Clients can also donate publicly traded securities to charity, creating further tax deductions and offsetting capital gains taxes. Katz says there will generally be no income inclusion in respect to the accrued gain and the full value of the gifted securities will be eligible for a donation credit. This must be done by December 31 to be eligible for the 2007 tax return.

But there are some actions that should be put off. Wait until the new year to buy securities or funds that provide annual distributions, Katz says. Generally, distributions are made in December and must be included in that year's tax return. In effect, the investor would be paying tax on his or her original capital, since it's doubtful there would be much growth in the investment if it's only recently been purchased.

"If they purchase a fund just before the distribution, the price of the fund will go up because of the accrued income. They will then get a distribution, which is taxable immediately, on a portion of their capital," she says. "If they wait until after the distribution, the price will go down, so they'll pay less."

Another important thing for clients to remember is to pay expenses by the end of the calendar year to benefit from their deduction in the 2007 tax return. These may include items like tuition, medical expenses, alimony payments and childcare expenses.

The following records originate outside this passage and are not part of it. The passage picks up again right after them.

(* ===== verification/QmiMsgSystem.v ===== *)
(** * The life of a QMI handle (qmi_interface.c)

    All calls on a handle in any order, from its start to its release, and the delivery
    of a response to the transaction that waits for it. *)

From S2P Require Import Prelude Memory QmiEncDec QmiSafe QmiMsg QmiMsgInv.

Inductive op :=
  | OAddLookup (alloc : bool) (serv ver inst : Z)
  | OAddServer (alloc : bool) (serv ver inst : Z)
  | OWork (mk : Z + Z) (name : Z + sockaddr_qrtr) (alloc : bool) (inbox : list (Z + sockaddr_qrtr * list Z))
  | OReady (k : Z)
  | OTxnInit (idr : gmap Z Z → Z) (txn : Z) (ei : option (list qmi_elem_info)) (d : option (list Z))
  | OTxnWake (txn : Z)                    (* the end of a wait, answered or not *)
  | OTxnCancel (txn : Z)
  | OSendRequest (alloc : bool) (to : option sockaddr_qrtr) (txn msg_id len : Z) (ei : option (list qmi_elem_info)) (c : option (list Z))
  | OSendResponse (alloc : bool) (to : option sockaddr_qrtr) (t : qmi_txn) (msg_id len : Z) (ei : option (list qmi_elem_info)) (c : option (list Z))
  | OSendIndication (idr : gmap Z Z → Z) (txn : Z) (alloc : bool) (to : option sockaddr_qrtr) (msg_id len : Z) (ei : option (list qmi_elem_info)) (c : option (list Z)).

Definition forget_answer {A} (m : M A) : M unit := let* _ := m in kret tt.

Definition step (o : op) : M unit :=
  match o with
  | OAddLookup alloc serv ver inst => forget_answer (qmi_add_lookup alloc serv ver inst)
  | OAddServer alloc serv ver inst => forget_answer (qmi_add_server alloc serv ver inst)
  | OWork mk name alloc inbox => qmi_data_ready_work mk name alloc inbox
  | OReady k => qmi_data_ready k
  | OTxnInit idr txn ei d => forget_answer (qmi_txn_init idr txn ei d)
  | OTxnWake txn => forget_answer (qmi_txn_wait [] txn)
  | OTxnCancel txn => qmi_txn_cancel txn
  | OSendRequest alloc to txn msg_id len ei c => forget_answer (qmi_send_request alloc to txn msg_id len ei c)
  | OSendResponse alloc to t msg_id len ei c => forget_answer (qmi_send_response alloc to t msg_id len ei c)
  | OSendIndication idr txn alloc to msg_id len ei c => forget_answer (qmi_send_indication idr txn alloc to msg_id len ei c)
  end.

Fixpoint run (os : list op) : M unit :=
  match os with [] => kret tt | o :: os => step o ;;; run os end.

(** What the callers and the rest of the kernel guarantee: messages are bytes, a new
    socket is new, a transaction object is not in use when it is initialised, its table
    fits its structure, and so does what is sent. *)
Definition op_ok (s : qmi_handle) (o : op) : Prop :=
  match o with
  | OAddLookup _ _ _ _ | OAddServer _ _ _ _ => True
  | OWork mk _ _ inbox => fresh_sock mk s ∧ inbox_ok inbox
  | OReady k => is_Some (socks s !! k)
  | OTxnInit idr txn ei d => idle_txn txn s ∧ idr_law idr s ∧ txn_ok (mk_txn 0 0 0 ei d)
  | OTxnWake txn | OTxnCancel txn => is_Some (objs s !! txn)
  | OSendRequest alloc _ txn msg_id len ei c => ∃ t, objs s !! txn = Some t ∧ encodable QMI_REQUEST msg_id len (txn_id t) alloc ei c
  | OSendResponse alloc _ t msg_id len ei c => encodable QMI_RESPONSE msg_id len (txn_id t) alloc ei c
  | OSendIndication idr txn alloc _ msg_id len ei c =>
      idle_txn txn s ∧ idr_law idr s ∧ ∀ ID, encodable QMI_INDICATION msg_id len ID alloc ei c
  end.

Fixpoint ops_ok (os : list op) (s : qmi_handle) : Prop :=
  match os with [] => True | o :: os => op_ok s o ∧ ops_ok os (step o s).2 end.

Lemma indication_runs idr txn alloc to msg_id len ei c s :
  qmi_ok s → idle_txn txn s → idr_law idr s → (∀ ID, encodable QMI_INDICATION msg_id len ID alloc ei c) →
  ∃ r s', qmi_send_indication idr txn alloc to msg_id len ei c s = (Done r, s') ∧ qmi_ok s'.
Proof.
  intros Hq Hidle Hidr Henc. unfold qmi_send_indication.
  destruct (txn_init_runs idr txn None None s Hq Hidle Hidr I) as (s1 & Hr & Hq1 & Ho1 & _). rewrite (kbind_Done _ _ _ _ _ Hr).
  destruct (idr (txns s) <? 0); [by eexists _, s1|]. set (t := mk_txn _ _ _ _ _) in Ho1.
  assert (objs s1 !! txn = Some t) as Ht by (rewrite Ho1; apply lookup_insert_eq).
  rewrite (kbind_Done _ _ _ _ _ (get_txn_run txn t s1 Ht)).
  destruct (send_message_runs alloc to (txn_id t) QMI_INDICATION msg_id len ei c s1 Hq1 (Henc _)) as (r & s2 & Hr2 & Hq2 & Ho2 & _).
  rewrite (kbind_Done _ _ _ _ _ Hr2), (kbind_Done _ _ _ _ _ (cancel_runs txn t s2 Hq2 ltac:(by rewrite Ho2))).
  eexists _, _. split; [reflexivity|]. by apply forget_ok.
Qed.

Lemma answered {A} (m : M A) s : (∃ r s', m s = (Done r, s') ∧ qmi_ok s') → ∃ s', forget_answer m s = (Done tt, s') ∧ qmi_ok s'.
Proof. intros (r & s' & Hr & Hq). exists s'. unfold forget_answer. by rewrite (kbind_Done _ _ _ _ _ Hr). Qed.

Lemma step_runs o s : qmi_ok s → op_ok s o → ∃ s', step o s = (Done tt, s') ∧ qmi_ok s'.
Proof.
  intros Hq Hok. destruct o; cbn [step op_ok] in *.
  - by apply answered, add_lookup_runs.
  - by apply answered, add_server_runs.
  - destruct Hok. by apply work_runs.
  - destruct Hok as [x Hx]. unfold qmi_data_ready, kbind, kget. rewrite Hx. destruct (user_data x); [|by exists s].
    eexists. split; [reflexivity|]. destruct Hq as (Hs & Ht & Hv). split; [by apply (sock_frame s)|]. split; [by apply (table_frame s)|by apply (servers_frame s)].
  - destruct Hok as (H1 & H2 & H3). apply answered. destruct (txn_init_runs idr txn ei d s) as (s' & Hr & Hq' & _); [done..|]. by eexists _, s'.
  - by apply answered, txn_wait_runs.
  - destruct Hok as [t Ht]. rewrite (cancel_runs txn t) by done. eexists. split; [reflexivity|]. by apply forget_ok.
  - destruct Hok as (t & Ht & Henc). apply answered. unfold qmi_send_request. rewrite (kbind_Done _ _ _ _ _ (get_txn_run txn t s Ht)).
    destruct (send_message_runs alloc to (txn_id t) QMI_REQUEST msg_id len ei c s Hq Henc) as (r & s' & Hr & Hq' & _). by exists r, s'.
  - apply answered. destruct (send_message_runs alloc to (txn_id t) QMI_RESPONSE msg_id len ei c s Hq Hok) as (r & s' & Hr & Hq' & _).
    by exists r, s'.
  - destruct Hok as (H1 & H2 & H3). by apply answered, indication_runs.
Qed.

Lemma run_keeps os s : qmi_ok s → ops_ok os s → ∃ s', run os s = (Done tt, s') ∧ qmi_ok s'.
Proof.
  revert s. induction os as [|o os IH]; intros s Hq Hok; [by exists s|]. destruct Hok as [Ho Hos].
  destruct (step_runs o s Hq Ho) as (s1 & Hr & Hq1). cbn [run]. rewrite (kbind_Done _ _ _ _ _ Hr). apply IH; [done|]. by rewrite Hr in Hos.
Qed.

(** ** Start *)

(** The memory before: nothing was reported yet, objects of clients fit their tables, sends do not fail. *)
Record before (o : qmi_ops) (h : option (list qmi_msg_handler)) (s : qmi_handle) : Prop := {
  be_calls : calls s = [];
  be_codes : send_codes s = [];
  be_objs : ∀ a t, objs s !! a = Some t → txn_ok t;
  be_handlers : Forall handler_ok (default [] h);
  be_told : del_server o = true
}.

Lemma init_runs k a size o h s : before o h s → socks s !! k = None →
  ∃ s', qmi_handle_init true true (inr k) (inr a) size (Some o) h s = (Done 0, s') ∧ qmi_ok s' ∧ sock s' = Some k ∧ calls s' = [].
Proof.
  intros [Hc Hs Ho Hh Hd] Hk. unfold qmi_handle_init. rewrite !(kbind_Done (kmodify _) _ _ tt _ eq_refl). cbv beta. cbn [negb].
  set (s1 := set_config _ _ _ _). unfold kbind at 1. rewrite sock_create_run by (intros k' [= <-]; exact Hk). unfold kbind, kmodify, kret.
  eexists. split; [reflexivity|]. split; [|done]. split; [|split].
  - split; [|exact Hs]. eexists k, _. split; [done|]. split; [cbn; apply lookup_insert_eq|]. split; intros svc Hsvc; by apply not_elem_of_nil in Hsvc.
  - split; cbn; [|exact Ho|exact Hh]. intros id b Hb. by rewrite lookup_empty in Hb.
  - split; [|exact Hd]. intros svc. cbn. by rewrite Hc.
Qed.

(** ** Release *)

Definition ended (t : qmi_txn) : qmi_txn := complete (set_result (- ENETRESET) t).

Lemma release_txns_run l s : table_inv s → NoDup l.*1 → (∀ id a, (id, a) ∈ l → txns s !! id = Some a) →
  ∃ m o, release_txns l s = (Done tt, set_txns m (set_objs o s)) ∧
    (∀ id a, (id, a) ∈ l → o !! a = ended <$> objs s !! a) ∧ (∀ a, a ∉ l.*2 → o !! a = objs s !! a).
Proof.
  revert s. induction l as [|[id a] l IH]; intros s Ht Hnd Hin; cbn [release_txns].
  { exists (txns s), (objs s). split; [by destruct s|]. split; [|done]. intros id a Ha. by apply not_elem_of_nil in Ha. }
  rewrite fmap_cons, list.NoDup_cons in Hnd. destruct Hnd as [Hnot Hnd]. pose proof (Hin id a ltac:(set_solver)) as Ha.
  unfold kbind at 1, kget at 1. rewrite bool_decide_true by done.
  destruct (ti_txns _ Ht id a Ha) as (_ & t & Hobj & Hid). unfold kbind at 1. rewrite (kbind_Done _ _ _ _ _ (get_txn_run a t s Hobj)).
  rewrite (kbind_Done (kmodify _) _ _ tt _ eq_refl). cbv beta. unfold put_txn, kmodify. fold (ended t). cbn [objs set_txns].
  set (s1 := set_objs _ _).
  assert (∀ id' a', (id', a') ∈ l → txns s1 !! id' = Some a' ∧ a' ≠ a) as Hl.
  { intros id' a' Hl. assert (id' ≠ id) as Hne by (intros ->; apply Hnot, list_elem_of_fmap; by exists (id, a')).
    pose proof (Hin id' a' ltac:(set_solver)) as Ha'. split; [cbn [s1 txns set_objs set_txns]; rewrite Hid, lookup_delete_ne by done; exact Ha'|].
    intros ->. destruct (ti_txns _ Ht id' a Ha') as (_ & t' & Hobj' & Hid'). congruence. }
  destruct (IH s1) as (m & o & Hr & Hin1 & Hout1); [|done|intros id' a' Hl'; by apply Hl|].
  { destruct Ht as [H1 H2 H3]. split; cbn; [| |done].
    - intros j b [_ Hj]%lookup_delete_Some. destruct (H1 j b Hj) as (Hr & u & Hu & Huid). split; [done|].
      destruct (decide (a = b)) as [<-|Hab]; [|exists u; by rewrite lookup_insert_ne].
      exists (ended t). rewrite lookup_insert_eq. split; [done|]. cbn. congruence.
    - intros b u [[<- <-]|[_ Hu]]%lookup_insert_Some; [exact (H2 _ _ Hobj)|by apply (H2 b)]. }
  exists m, o. split; [by rewrite Hr|]. split.
  - intros id' a' [[= -> ->]|Hl']%elem_of_cons.
    + rewrite (Hout1 a), Hobj; [cbn; by rewrite lookup_insert_eq|]. intros ([j b] & -> & Hj)%list_elem_of_fmap. by destruct (Hl j b Hj).
    + rewrite (Hin1 id' a' Hl'). cbn. destruct (Hl _ _ Hl') as [_ Hne]. by rewrite lookup_insert_ne by done.
  - intros b Hb. rewrite fmap_cons, not_elem_of_cons in Hb. destruct Hb as [Hb1 Hb2]. rewrite (Hout1 b Hb2). cbn. by rewrite lookup_insert_ne by done.
Qed.

Lemma release_runs s : qmi_ok s →
  ∃ s', qmi_handle_release (kret tt) s = (Done tt, s') ∧ balanced s' ∧ lookup_results s' = [] ∧ sock s' = None ∧ txns s' = ∅ ∧
    (∀ k, sock s = Some k → socks s' = delete k (socks s)) ∧
    ∀ id a, txns s !! id = Some a → objs s' !! a = ended <$> objs s !! a.
Proof.
  intros ([(k & x & Hk & Hx & _) Hc] & Ht & Hv). unfold qmi_handle_release. unfold kbind at 1, kget at 1. rewrite Hk.
  rewrite (kbind_Done (set_user_data k false) _ s tt (set_socks (<[k := mk_socket false (sent x)]> (socks s)) (send_codes s) s))
    by (unfold set_user_data, kbind, kget; by rewrite Hx).
  rewrite (kbind_Done (kret tt) _ _ tt _ eq_refl). set (s1 := set_socks _ _ s).
  destruct (del_server_run UINT_MAX UINT_MAX s1) as (s2 & Hr & Hco & Hv2 & Hres); [by apply (servers_frame s)|].
  rewrite (kbind_Done _ _ _ _ _ Hr). rewrite filter_none_dying in Hres. destruct Hco as (_ & C2 & _ & _ & C5 & _ & C7 & C8 & C9 & _).
  assert (socks s2 !! k = Some (mk_socket false (sent x))) as Hk2 by (rewrite C5; cbn; apply lookup_insert_eq).
  rewrite (kbind_Done _ _ _ _ _ (release_run k _ s2 Hk2)). rewrite (kbind_Done (kmodify _) _ _ tt _ eq_refl). cbv beta.
  set (s3 := set_work false _). unfold kbind at 1, kget at 1. replace (txns s3) with (txns s) by (cbn; by rewrite C7).
  destruct (release_txns_run (map_to_list (txns s)) s3) as (m & o & Hr3 & Hin & _).
  - by apply (table_frame s).
  - apply NoDup_fst_map_to_list.
  - intros id a Ha. apply elem_of_map_to_list in Ha. cbn. by rewrite C7.
  - rewrite (kbind_Done _ _ _ _ _ Hr3). eexists. split; [reflexivity|].
    split; [exact (sv_balanced _ Hv2)|]. split; [exact Hres|]. split; [done|]. split; [done|]. split.
    + intros k' [= <-]. cbn. rewrite C5. cbn. by rewrite delete_insert_eq.
    + intros id a Ha. cbn. rewrite (Hin id a); [cbn; by rewrite C8|]. by apply elem_of_map_to_list.
Qed.

(** A waiter returns the reset, and does not touch the table of the handle. *)
Lemma wait_ended txn t s : objs s !! txn = Some t → txn_result t = - ENETRESET →
  ∃ s', qmi_txn_wait [] txn s = (Done (- ENETRESET), s') ∧ txns s' = txns s.
Proof.
  intros Ht Hr. unfold qmi_txn_wait. cbn [wait_for_completion]. unfold kbind at 1. rewrite (kbind_Done _ _ _ _ _ (get_txn_run txn t s Ht)).
  destruct (0 <? txn_done t).
  - unfold put_txn, kbind at 1, kmodify, kret at 1. rewrite (kbind_Done _ _ _ _ _ (get_txn_run txn _ _ (lookup_insert_eq _ _ _))). cbn [txn_result].
    rewrite Hr, Z.eqb_refl. by eexists.
  - unfold kret at 1. rewrite (kbind_Done _ _ _ _ _ (get_txn_run txn t s Ht)), Hr, Z.eqb_refl. by eexists.
Qed.

(** C21: a handle from its successful start to its release. However lookups, services,
    messages of any content, restarts of the name service, transactions, requests, responses
    and indications follow each other, one at a time, every call returns and no released
    socket is used. At each point the servers the client knows of are exactly those it was
    told of, with a non-negative answer, and not yet told the end of; the current socket was
    sent the registration of every lookup and every service, also after restarts; and the
    table of transactions leads from an id to the object that has this id. The release tells
    the client the end of every server that is left, so that each one reported was withdrawn
    exactly as often; it releases the socket, empties the table, and every waiting transaction
    ends with -ENETRESET. The conditions: the socket's sends never fail ([before]); no work
    runs while the handle is released (the argument [kret tt]; when a restart is handled then,
    the released socket is used, see [release_races_reset] in QmiMsgCases); the client has a
    [del_server] callback; tables fit their structures, what is sent can be encoded, new
    sockets are new, [idr_alloc_cyclic] gives free ids and a transaction object is idle when
    initialised ([ops_ok]). *)
Theorem qmi_handle_life k a size o h s0 s1 os :
  before o h s0 → socks s0 !! k = None →
  qmi_handle_init true true (inr k) (inr a) size (Some o) h s0 = (Done 0, s1) → ops_ok os s1 →
  ∃ s2 s3, run os s1 = (Done tt, s2) ∧ qmi_handle_release (kret tt) s2 = (Done tt, s3) ∧
    balanced s2 ∧
    (∃ k2 x, sock s2 = Some k2 ∧ socks s2 !! k2 = Some x ∧ registered s2 (sent x) ∧ socks s3 = delete k2 (socks s2)) ∧
    (∀ id txn, txns s2 !! id = Some txn → ∃ t, objs s2 !! txn = Some t ∧ txn_id t = id ∧
       objs s3 !! txn = Some (ended t) ∧ (qmi_txn_wait [] txn s3).1 = Done (- ENETRESET)) ∧
    (∀ svc, times (is_new svc) (calls s3) = times (is_del svc) (calls s3)) ∧ txns s3 = ∅ ∧ sock s3 = None.
Proof.
  intros Hb Hk Hinit Hos. destruct (init_runs k a size o h s0 Hb Hk) as (s1' & Hr & Hq1 & _). rewrite Hinit in Hr. injection Hr as <-.
  destruct (run_keeps os s1 Hq1 Hos) as (s2 & Hr2 & Hq2).
  destruct (release_runs s2 Hq2) as (s3 & Hr3 & Hb3 & Hl3 & Hk3 & Ht3 & Hs3 & Ho3).
  exists s2, s3. split; [done|]. split; [done|]. destruct Hq2 as ([(k2 & x & Hk2 & Hx & Hreg) _] & Ht & Hv).
  split; [apply Hv|]. split; [exists k2, x; eauto|]. split; [|split; [|done]].
  - intros id txn Htx. destruct (ti_txns _ Ht id txn Htx) as (_ & t & Hobj & Hid). exists t. split; [done|]. split; [done|].
    pose proof (Ho3 id txn Htx) as Ho. rewrite Hobj in Ho. cbn in Ho. split; [done|].
    destruct (wait_ended txn (ended t) s3 Ho eq_refl) as (s4 & -> & _). done.
  - intros svc. rewrite (Hb3 svc), Hl3. change (times _ []) with 0%nat. lia.
Qed.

For self-employed or non-incorporated business owners who are intending to purchase assets in the near future, Katz says they should consider shopping early to claim depreciation for 2007 (although it's only half of the regular depreciation amount).

Katz also notes December can be an ideal time to purchase tax shelters. Although, she warns, investors need to be careful since these are heavily scrutinized by the Canada Revenue Agency. She says to be on guard for any tax shelters that use charitable gifting arrangements.

"The Canada Revenue Agency will assess every single one of them," she says. "There are good tax shelters accepted by tax authorities. This would be something like flow-through shares. They can be risky since they are invested in the resource sector, but the benefit is that the investor will get a significant tax deduction up front. If it ends up being a good investment then there's money to be made down the way as well."